We’ve recently seen several requests for royalty owners to sign a production sharing agreement for a unit-line or lease-line allocation well. Such a well would be drilled along the boundary of two existing leases or pooled units. So, unlike most allocation wells, production can’t be allocated based on the portion of the well’s productive lateral length on each lease or pooled unit. Instead, the production sharing agreement may propose to allocate production between the two leases or units in one of two ways – 50-50 to each unit, or based on acreage.
Allocating production between the two leases or units for such a well presents at least two problems: first, the actual drilled wellbore cannot actually be drilled exactly down the boundary line between the two leases or units. The wellbore will deviate, sometimes significantly, from a straight line. Second, the well may not actually be drilled down the unit line, but might be on one side or the other of the unit line, but too close to the unit line to avoid drainage or a special Rule 37 spacing permit. In addition, the wellbore might extend beyond the boundary into another lease or unit. Wellbores are getting longer and longer.
So I think the better practice is to allocate production for a unit-line allocation well based on acreage. In effect, it is the same allocation that would result if a pooled unit were created for the well.
To illustrate (click on image to enlarge):In the above illustration, the green line is the as-drilled productive lateral of the wellbore. The production sharing agreement provides that production from the well will be allocated based on the acreage in the blue box. The Blue box contains 75.75 acres. The portion of the red unit in the blue box contains 22.5 acres.
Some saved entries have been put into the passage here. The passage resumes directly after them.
(** The TRB is done: its data, and the event. *)
Definition sim_done (input : bool) (c : sim) (trb p : Z) (data : list Z) (b : MscSpec.bot) (m : mem) : mem * sim :=
  let e := sim_ev + 16 * (sim_events c).1 in
  (stn 4 (stn 4 (stn 8 (store m p data) e trb) (e + 8) 16777216) (e + 12) (Z.lor 32768 (sim_events c).2),
   mkSim b (if input then sim_out c else next_trb (sim_out c)) (if input then next_trb (sim_in c) else sim_in c) (next_slot (sim_events c))).

Definition sim_write (r v : Z) (m : mem) (c : sim) : mem * sim :=
  if negb (r =? 1100004) then (m, c) else
  let input := v =? 3 in
  let trb := if input then sim_ib + 16 * (sim_in c).1 else sim_ob + 16 * (sim_out c).1 in
  let p := ld64 m trb in
  match sim_bot c, input with
  | BotIdle, false => match cbw_read (load m p 31) with
                      | Some (tag, bytes, lba, _) => sim_done input c trb p [] (BotData tag (load stick (lba * 512) bytes)) m
                      | None => (m, c)
                      end
  | BotData tag bs, true => sim_done input c trb p bs (BotStatus tag) m
  | BotStatus tag, true => sim_done input c trb p (csw_bytes tag) BotIdle m
  | _, _ => (m, c)
  end.

#[global] Instance sim_dma : Dma sim := {|
  reg_read _ m c := (0, m, c); reg_write := sim_write; reg_read8 _ m c := (0, m, c); relax m c := (m, c) |}.

Definition sim_view (b : MscSpec.bot) (po pi pe : place) (c : sim) : Prop := c = mkSim b po pi pe /\ on_ring po /\ on_ring pi /\ on_events pe.

Lemma sim_done_ok (input : bool) b (po pi pe : place) p data b' m : on_ring po -> on_ring pi -> on_events pe ->
  let trb := (if input then sim_ib else sim_ob) + 16 * (if input then pi else po).1 in
  let '(m1, c1) := sim_done input (mkSim b po pi pe) trb p data b' m in
  completed m1 (sim_ev + 16 * pe.1) pe.2 trb /\ sim_view b' (if input then po else next_trb po) (if input then next_trb pi else pi) (next_slot pe) c1 /\
  forall x, ~ inside (sim_ev + 16 * pe.1) 16 x -> m1 x = store m p data x.
Proof.
  intros Ho Hi He trb. unfold sim_done. cbn [sim_events sim_out sim_in]. set (e := sim_ev + 16 * pe.1).
  assert (Hc : 0 <= Z.lor 32768 pe.2 < 256 ^ Z.of_nat 4) by (destruct He as [_ [-> | ->]]; vm_compute; split; [discriminate | reflexivity | discriminate | reflexivity]).
  assert (Ht : 0 <= trb < 256 ^ Z.of_nat 8) by (unfold trb, sim_ib, sim_ob; destruct input, Ho, Hi; lia).
  split_and!.
  - unfold completed. rewrite !(ldn_stn_ne 4 4 _ (e + 8) (e + 12)), !(ldn_stn_ne 8 4) by (cbn; lia). rewrite !ldn_stn by (done || lia).
    destruct He as [_ [-> | ->]]; by split_and!.
  - split; [done|]. destruct input; split_and!; auto using on_ring_next, on_events_next.
  - intros x Hx. unfold inside in Hx. by rewrite !stn_out by (cbn; lia).
Qed.

Lemma sim_laws : xhci_device sim_ev 1110000 1100000 1 3 4 sim_ib sim_ob stick 8 sim_view.
Proof.
  split.
  - intros input b po pi pe c m p len data b' (-> & Ho & Hi & He) Hm Hap _ (Hq & _) _. exists 0%nat. split; [lia|].
    pose proof (sim_done_ok input b po pi pe p data b' m Ho Hi He) as Hd. cbn zeta in Hd.
    assert (E : reg_write (1100000 + 1 * 4) (u32 (if input then 3 else 4)) m (mkSim b po pi pe)
      = sim_done input (mkSim b po pi pe) ((if input then sim_ib else sim_ob) + 16 * (if input then pi else po).1) p data b' m).
    { cbn [reg_write sim_dma]. unfold sim_write. change (1100000 + 1 * 4 =? 1100004) with true. cbn [negb sim_bot sim_in sim_out].
      destruct Hm as [tag lba n Hr _ _ _ | tag bs _ | tag]; cbv beta iota in Hq |- *; [change (u32 4 =? 3) with false | change (u32 3 =? 3) with true ..];
        cbv zeta beta iota; rewrite Hq; [by rewrite Hr | done..]. }
    rewrite E. destruct (sim_done _ _ _ _ _ _ _) as [m1 c1]. cbn [relaxed]. split; [lia | exact Hd].
  - intros b po pi pe c m Hv. by exists c.
  - intros b po pi pe c m Hv. by exists c.
Qed.

(** A stick in slot 1, its out ring at its last place. *)
Definition sim_device : XHCI_DEVICE :=
  mkXdevice 1 0 3 true (mkBulk 129 2 3 4 512 512 (mkXring sim_ib 0 1) (mkXring sim_ob 254 1)) no_hid 0 0 no_ring.
Definition sim_host : XHCI_STATE := mkXhci 0 1110000 1100000 32 1 0 32 0 no_ring sim_ev 0 (sim_device :: replicate 7 no_xdevice) 1 1.
Definition sim_memory : mem :=
  st64 (st64 (st32 (st32 (upd (upd (st32 (st32 (fun _ => 0) 12288 2097196) 12292 bulk_transfer_addr) 12296 129) 12297 2) 12300 512) 12304 8)
    (sim_ib + 4080) sim_ib) (sim_ob + 4080) sim_ob.
Definition sim_usb : usb sim :=
  mkUsb (mkSim BotIdle (254, 1) (0, 1) (0, 1)) (mkMmu (fun _ => 0) (mkPmm [] 0 0 0 0) 0) {[ 2097152 := sim_host ]} Input.input_reset.
Definition sim_state : Ob.ob fresh (io (usb sim)) :=
  mkOb [] 0 [] 0 ∅ fresh_start (mkIo ∅ {[ 8192 := mkDevice IO_TYPE_DEVICE [] 4096 12288 24 0 1 ]} sim_memory 1 2 0 sim_usb).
So 22.5/75.75 = 29.7% of the well’s production will be allocated to the red unit.
The agreement can provide that production from any horizontal well located parallel to a lease or unit line and within 330 feet of the boundary for any material part of its length will be allocated on this acreage basis.
If a lease contains a retained acreage clause, care should be taken to be sure the production sharing agreement addresses how much acreage will be retained by a lease-line allocation well.